### DATA TO EXAMINE
(* ===== verification/NominationExamples.v ===== *)
(** * NominationExamples: one sealed nomination

    A sensitive preference is nominated under an envelope, goes through the
    whole engine and is read back; the witnesses of the theorems on sealed
    content and nominations. *)

From stdpp Require Import base tactics option list gmap sets strings.
From Stdlib Require Import ZArith Lia Bool SpecFloat.
From S2P Require Import Prelude Identifiers Enums Values CanonicalJson Digest Text Constraints Events Folding Samples FoldingHistory EventStore EventStoreTheorems OutboxTheorems PolicyContracts Policy ProjectionRows LiveProjection LiveProjectionFacts LiveReplay ProjectionRebuild Outbox Fingerprints Locks Transactions Commands Mutations MutationEngine MutationTheorems JsonParse Archive ArchiveTheorems SelectionHistory CandidateLifecycle CandidateLifecycleTheorems LifecycleExamples Disk KeyProvider LedgerChain LedgerText LedgerExamples SealedContent SealedContentTheorems Nominations NominationTheorems NominationEffects.
Open Scope Z_scope.

(** ** The parameters *)

(** An authenticated cipher that hides nothing. *)
Definition byteb (x : Z) : bool := (0 <=? x) && (x <? 256).

#[local] Instance padding_aead : Aead := {|
  aead_encrypt := fun _ _ plaintext _ => if forallb byteb plaintext then Some (plaintext ++ repeat 0 16) else None;
  aead_decrypt := fun _ _ ciphertext _ => Some (take (length ciphertext - 16) ciphertext)
|}.

#[local] Instance padding_laws : AeadLaws.
Proof.
  intros key nonce plaintext aad ciphertext. unfold aead_encrypt, aead_decrypt, padding_aead.
  destruct (forallb byteb plaintext) eqn:Hb; [|discriminate]. intros [= <-]. split; [|split].
  - apply Forall_app. split; [|repeat (constructor; [unfold is_byte; lia|]); constructor].
    apply Forall_forall. intros x Hx%list_elem_of_In. rewrite forallb_forall in Hb. specialize (Hb x Hx).
    unfold byteb in Hb. unfold is_byte. lia.
  - by rewrite length_app.
  - rewrite length_app. change (length (repeat 0 16)) with 16%nat. by rewrite Nat.add_sub, take_app_length.
Qed.

#[local] Existing Instance sample_rfc8785.
#[local] Existing Instance unique_database.
#[local] Existing Instance accepting_tables.
#[local] Instance accepting_receipts : ReceiptStore := {| read_result := fun _ => None; receipt_error := fun _ => None |}.
#[local] Instance accepting_history : DecisionDatabase := fun _ _ => None.
#[local] Instance blank_str : PyStr := fun _ => [].

Definition storage (answer : option SelectionResult) : NominationStore := {|
  read_selection := fun _ => answer; dump_proposal := fun _ => JObject []; content_key_error := fun _ _ _ => None
|}.

(** ** The nomination *)

Definition secret : NominationProposal := {|
  np_subject_id := uid 10; np_subject_kind := SubjectKind.PERSONA; np_category := MemoryCategory.USER_PREFERENCE;
  np_ontological_status := OntologicalStatus.LITERAL_USER_FACT; np_scope := MemoryScope.PERSONA;
  np_visibility := MemoryVisibility.PRIVATE_ROOT; np_statement := py "text"; np_reason_to_remember := py "reason";
  np_interpretation_limits := []; np_confidence := half; np_salience := half; np_durability := half; np_sensitivity := 4;
  np_valid_from := None; np_valid_to := None; np_observed_at := None; np_origin_session_id := None; np_metadata := [];
  np_selection_basis := SelectionBasis.EXPLICIT_USER_PREFERENCE; np_epistemic_qualifiers := []; np_evidence_references := [] |}.

Definition nominate (statement_reason : string) : NominationCommand := {|
  nc_idempotency_key := py "first"; nc_persona_id := uid 11; nc_branch_id := BRANCH_A; nc_reason := py statement_reason;
  nc_proposal := secret; nc_logical_session_id := None;
  nc_sealed_content := Some {| sq_safe_summary := py "a preference" |}; nc_transaction_binding_sha256 := None;
  nc_genesis_lineage_id := None; nc_genesis_actor_id := None |}.

Definition nominator : CommandPrincipal := {|
  cp_tenant_id := TENANT_A; cp_actor_id := uid 6; cp_client_id := uid 7; cp_transport_binding_id := uid 8;
  cp_scopes := {["memory.write.nominate"%string]}; cp_ingress_id := None |}.

Definition facts : ResolvedNominationContext := {|
  rn_source_kind := live_interaction; rn_effective_authority_class := AuthorityClass.EXPLICIT_USER_STATEMENT;
  rn_content_signals := [];
  rn_evidence := [{| evs_evidence_key := py "k1"; evs_kind := EvidenceKind.USER_STATEMENT; evs_trust := EvidenceTrust.TRUSTED |}] |}.

Definition key_store : Provider := {|
  kp_name := py "local"; kp_get_key := fun _ => Some (repeat 1 32);
  kp_provision_key := fun id _ _ _ => Some (mk_reference id (py "local") (py "key")) |}.

Definition services : Services := {|
  sv_resolver := fun _ _ => Some facts; sv_promotion_principal := None; sv_key_provider := Some key_store;
  sv_digest_binder := hmac_binder (repeat 3 32); sv_nonce := repeat 2 12 |}.

Definition drawn_ids : NominationIdentifiers := {|
  ni_receipt_id := uid 500; ni_decision_id := uid 501; ni_event_id := uid 502; ni_memory_id := uid 503;
  ni_content_key_id := uid 504; ni_correlation_id := uid 505; ni_evidence_ids := [uid 506];
  ni_job_ids := [uid 507; uid 508; uid 509; uid 510]; ni_created_at := 10 |}.

Definition no_decision : PolicyDecision := {|
  pd_profile_version := []; pd_profile_sha256 := []; pd_outcome := PolicyOutcome.REJECT; pd_reason_codes := [];
  pd_matched_rule_ids := []; pd_required_qualifiers := []; pd_candidate_ttl_days := None |}.

Definition judgement : PolicyDecision :=
  Eval vm_compute in or_else (q ← selection_request secret facts; evaluate_selection loaded_profile q) no_decision.

Definition nominate_digest : bytes :=
  Eval vm_compute in or_else (@nomination_digest _ (storage None) services nominator (nominate "asked")) [].
Definition other_digest : bytes := repeat 0 32.
Definition nominate_input : bytes :=
  Eval vm_compute in or_else (@input_digest _ (storage None) services nominator (nominate "asked") facts) [].
Definition nominate_ids : NominationIdentifiers :=
  Eval vm_compute in or_else (nomination_identifiers services (nominate "asked") facts nominate_digest drawn_ids) drawn_ids.
Lemma scan_list (keys : list string) (l : list json) :
  match Liquipedia.scan keys (JList l) with
  | Liquipedia.Found _ => False
  | Liquipedia.Next => Forall (fun k => JStr k ∉ l) keys
  | Liquipedia.Fails e => e = TypeError /\ exists k, k ∈ keys /\ JStr k ∈ l
  end.
Proof.
  induction keys as [|k keys IH]; [constructor |].
  cbn [Liquipedia.scan Liquipedia.probe_key].
  destruct (existsb (Liquipedia.is_str k) l) eqn:Hex.
  - split; [reflexivity |]. exists k. split; [apply list_elem_of_here |].
    apply existsb_exists in Hex. destruct Hex as (v & Hin & Hv).
    destruct v; try discriminate. simpl in Hv. apply String.eqb_eq in Hv. subst s.
    apply list_elem_of_In. exact Hin.
  - destruct (Liquipedia.scan keys (JList l)) as [l' | | e].
    + contradiction.
    + constructor; [| exact IH]. intros Hin.
      assert (existsb (Liquipedia.is_str k) l = true) as Habs.
      { apply existsb_exists. exists (JStr k). split; [apply list_elem_of_In; exact Hin |].
        simpl. apply String.eqb_refl. }
      congruence.
    + destruct IH as (-> & k' & Hin & Hl). split; [reflexivity |].
      exists k'. split; [apply list_elem_of_further; exact Hin | exact Hl].
Qed.
(** * ROI report for Google SOAR: a shallow embedding of the two scripts

    [roi-report-poc.py] and [roi-report-seaborn.py] query a SOAR
    case-management API and add up, per playbook name, the minutes of analyst
    time saved.  This file embeds the two scripts as functions over an
    explicit record of the module's globals and proves what the aggregation,
    the case lister, the start-up check and the multi-day loop do.

    Modelling choices:
    - a Python [dict] is a [gmap]; its keys are the hashable values a JSON
      payload can deliver ([None], integers, strings; [True] and [False] are
      the keys [1] and [0], as in Python);
    - Python integers are [Z]; JSON numbers are integers (no floating point);
    - an uncaught exception is an outcome [inl e]; the globals at the time of
      the raise are kept, so that what was mutated before it is visible;
    - the remote service is a pair of functions giving the response to a
      request (it always answers: connection errors are not modelled, nor
      are the URL, the headers and the filters of a request, which the
      scripts never inspect); every request and every line printed is
      appended to a trace;
    - instants are microseconds since the epoch (UTC); their ISO-8601
      rendering is not modelled. *)

From stdpp Require Import base gmap strings list pretty.
From Stdlib Require Import ZArith Lia.

Local Open Scope Z_scope.
Set Warnings "-register-all".

(** ** JSON values, as delivered by [response.json()] *)

Inductive json : Type :=
| JNull
| JBool (b : bool)
| JNum (n : Z)
| JStr (s : string)
| JArr (xs : list json)
| JObj (fields : list (string * json)).

(** Exceptions the scripts can raise.  [SystemExit] is not an [Exception]. *)
Inductive exn : Type :=
| KeyError
| TypeError
| JSONDecodeError
| SystemExit (code : Z).

Definition is_Exception (e : exn) : bool :=
  match e with SystemExit _ => false | _ => true end.

Definition is_KeyError (e : exn) : bool :=
  match e with KeyError => true | _ => false end.

(** Hashable Python values that can be keys of the two dictionaries. *)
Inductive key : Type :=
| KNone
| KInt (n : Z)
| KStr (s : string).

Global Instance key_eq_dec : EqDecision key.
Proof. solve_decision. Defined.

Definition key_to_sum (k : key) : unit + (Z + string) :=
  match k with
  | KNone => inl tt
  | KInt n => inr (inl n)
  | KStr s => inr (inr s)
  end.

Definition key_of_sum (x : unit + (Z + string)) : key :=
  match x with
  | inl _ => KNone
  | inr (inl n) => KInt n
  | inr (inr s) => KStr s
  end.

Global Instance key_countable : Countable key.
Proof.
  apply (inj_countable' key_to_sum key_of_sum).
  intros []; reflexivity.
Defined.

(** A dictionary from playbook names to minutes. *)
Abbreviation pydict := (gmap key Z).

(** [hash(v)]: lists and dicts are unhashable. *)
Definition hash (v : json) : exn + key :=
  match v with
  | JNull => inr KNone
  | JBool b => inr (KInt (if b then 1 else 0))
  | JNum n => inr (KInt n)
  | JStr s => inr (KStr s)
  | JArr _ => inl TypeError
  | JObj _ => inl TypeError
  end.

Fixpoint assoc (k : string) (fields : list (string * json)) : option json :=
  match fields with
  | [] => None
  | (k', v) :: rest => if decide (k' = k) then Some v else assoc k rest
  end.

(** [o[k]] for a string [k]: only a dict can be subscripted by a string. *)
Definition getitem (o : json) (k : string) : exn + json :=
  match o with
  | JObj fields =>
      match assoc k fields with
      | Some v => inr v
      | None => inl KeyError
      end
  | _ => inl TypeError
  end.

(** The elements a [for] loop or a comprehension draws from a value. *)
Definition iter (o : json) : exn + list json :=
  match o with
  | JArr xs => inr xs
  | JObj fields => inr (map (fun kv => JStr (fst kv)) fields)
  | JStr s => inr (map (fun c => JStr (String c EmptyString)) (String.list_ascii_of_string s))
  | _ => inl TypeError
  end.

(** ** The remote service and the trace of effects *)

Record response : Type := {
  status_code : Z;
  text : string;
  body : option json  (* [None]: the body is not JSON, [response.json()] raises *)
}.

Inductive event : Type :=
| HttpPost (start_time end_time : Z)
| HttpGet (case_id : json)
| Stdout (s : string)
| Stderr (s : string)
| PrettyPrinted (d : pydict)
| Sleep.

Definition is_network (e : event) : bool :=
  match e with
  | HttpPost _ _ | HttpGet _ => true
  | _ => false
  end.

(** ** The module's globals *)

Record globals : Type := {
  playbook_time_def_map : pydict;
  startTime : Z;
  endTime : Z;
  roi_counts : pydict;
  trace : list event
}.

Definition set_roi_counts (d : pydict) (g : globals) : globals :=
  {| playbook_time_def_map := playbook_time_def_map g;
     startTime := startTime g; endTime := endTime g;
     roi_counts := d; trace := trace g |}.

Definition set_window (s e : Z) (g : globals) : globals :=
  {| playbook_time_def_map := playbook_time_def_map g;
     startTime := s; endTime := e;
     roi_counts := roi_counts g; trace := trace g |}.

Definition emit (ev : event) (g : globals) : globals :=
  {| playbook_time_def_map := playbook_time_def_map g;
     startTime := startTime g; endTime := endTime g;
     roi_counts := roi_counts g; trace := trace g ++ [ev] |}.

(** ** Statements: globals in, globals and a value or an exception out *)

Definition M (A : Type) : Type := globals → globals * (exn + A).

Definition ret {A} (a : A) : M A := λ g, (g, inr a).

Definition bind {A B} (m : M A) (k : A → M B) : M B :=
  λ g, match m g with
       | (g', inr a) => k a g'
       | (g', inl e) => (g', inl e)
       end.

Definition raise {A} (e : exn) : M A := λ g, (g, inl e).

Definition lift {A} (r : exn + A) : M A := λ g, (g, r).

(** [try: body  except <handles>: handler] *)
Definition try_except {A} (body : M A) (handles : exn → bool) (handler : M A) : M A :=
  λ g, match body g with
       | (g', inl e) => if handles e then handler g' else (g', inl e)
       | r => r
       end.

Declare Scope py_scope.
Delimit Scope py_scope with py.
Notation "'let!' x ':=' m 'in' k" := (bind m (λ x, k))
  (at level 10, x name, m at level 100, k at level 200) : py_scope.
Notation "m ';;;' k" := (bind m (λ _, k))
  (at level 100, k at level 200, right associativity) : py_scope.
Local Open Scope py_scope.

(** [for x in l: body x] *)
Fixpoint for_each {A} (l : list A) (body : A → M unit) : M unit :=
  match l with
  | [] => ret tt
  | x :: rest => body x ;;; for_each rest body
  end.

(** [[f(x) for x in l]], evaluated left to right; the first exception wins. *)
Fixpoint comprehension {A B} (f : A → exn + B) (l : list A) : exn + list B :=
  match l with
  | [] => inr []
  | x :: rest =>
      match f x with
      | inl e => inl e
      | inr y =>
          match comprehension f rest with
          | inl e => inl e
          | inr ys => inr (y :: ys)
          end
      end
  end.

(** [for result in results: case_id_list.append(result['id'])] *)
Fixpoint append_ids (results : list json) (case_id_list : list json) : exn + list json :=
  match results with
  | [] => inr case_id_list
  | result :: rest =>
      match getitem result "id" with
      | inl e => inl e
      | inr id => append_ids rest (case_id_list ++ [id])
      end
  end.

Definition print (s : string) : M unit := λ g, (emit (Stdout s) g, inr tt).
Definition print_stderr (s : string) : M unit := λ g, (emit (Stderr s) g, inr tt).
Definition pprint_roi_counts : M unit := λ g, (emit (PrettyPrinted (roi_counts g)) g, inr tt).

(** Dictionary primitives on the two global dictionaries. *)

(** [pb in roi_counts] *)
Definition roi_contains (pb : json) : M bool :=
  λ g, match hash pb with
       | inl e => (g, inl e)
       | inr k => (g, inr (bool_decide (is_Some (roi_counts g !! k))))
       end.

(** [roi_counts[pb]] as an expression *)
Definition roi_getitem (pb : json) : M Z :=
  λ g, match hash pb with
       | inl e => (g, inl e)
       | inr k =>
           match roi_counts g !! k with
           | Some v => (g, inr v)
           | None => (g, inl KeyError)
           end
       end.

(** [roi_counts[pb] = v] *)
Definition roi_setitem (pb : json) (v : Z) : M unit :=
  λ g, match hash pb with
       | inl e => (g, inl e)
       | inr k => (set_roi_counts (<[k := v]> (roi_counts g)) g, inr tt)
       end.

(** [playbook_time_def_map[pb]] *)
Definition table_getitem (pb : json) : M Z :=
  λ g, match hash pb with
       | inl e => (g, inl e)
       | inr k =>
           match playbook_time_def_map g !! k with
           | Some v => (g, inr v)
           | None => (g, inl KeyError)
           end
       end.

Definition unconfigured : string := "__unconfigured__".

(** ** The Minutes Aggregator *)

(** The body of [for pb in playbook_attached_list:], lines 133-142 of
    [roi-report-poc.py] (132-141 of [roi-report-seaborn.py]). *)
Definition add_playbook (pb : json) : M unit :=
  try_except
    (let! present := roi_contains pb in
     if (present : bool) then
       (* roi_counts[pb] += playbook_time_def_map[pb] *)
       let! old := roi_getitem pb in
       let! minutes := table_getitem pb in
       roi_setitem pb (old + minutes)
     else
       try_except
         (let! minutes := table_getitem pb in
          roi_setitem pb minutes)
         is_KeyError
         (let! minutes := table_getitem (JStr unconfigured) in
          roi_setitem pb minutes))
    is_Exception
    (* roi_counts[pb] += 999 *)
    (let! old := roi_getitem pb in
     roi_setitem pb (old + 999)).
######
When the line with "From Stdlib Require Import ZArith Lia." is reached in the data above, begin copying, and stop after the line with "match e with KeyError"; copy each line exactly, both ends included.

**EXERCISE RESULT:**
From Stdlib Require Import ZArith Lia.

Local Open Scope Z_scope.
Set Warnings "-register-all".

(** ** JSON values, as delivered by [response.json()] *)

Inductive json : Type :=
| JNull
| JBool (b : bool)
| JNum (n : Z)
| JStr (s : string)
| JArr (xs : list json)
| JObj (fields : list (string * json)).

(** Exceptions the scripts can raise.  [SystemExit] is not an [Exception]. *)
Inductive exn : Type :=
| KeyError
| TypeError
| JSONDecodeError
| SystemExit (code : Z).

Definition is_Exception (e : exn) : bool :=
  match e with SystemExit _ => false | _ => true end.

Definition is_KeyError (e : exn) : bool :=
  match e with KeyError => true | _ => false end.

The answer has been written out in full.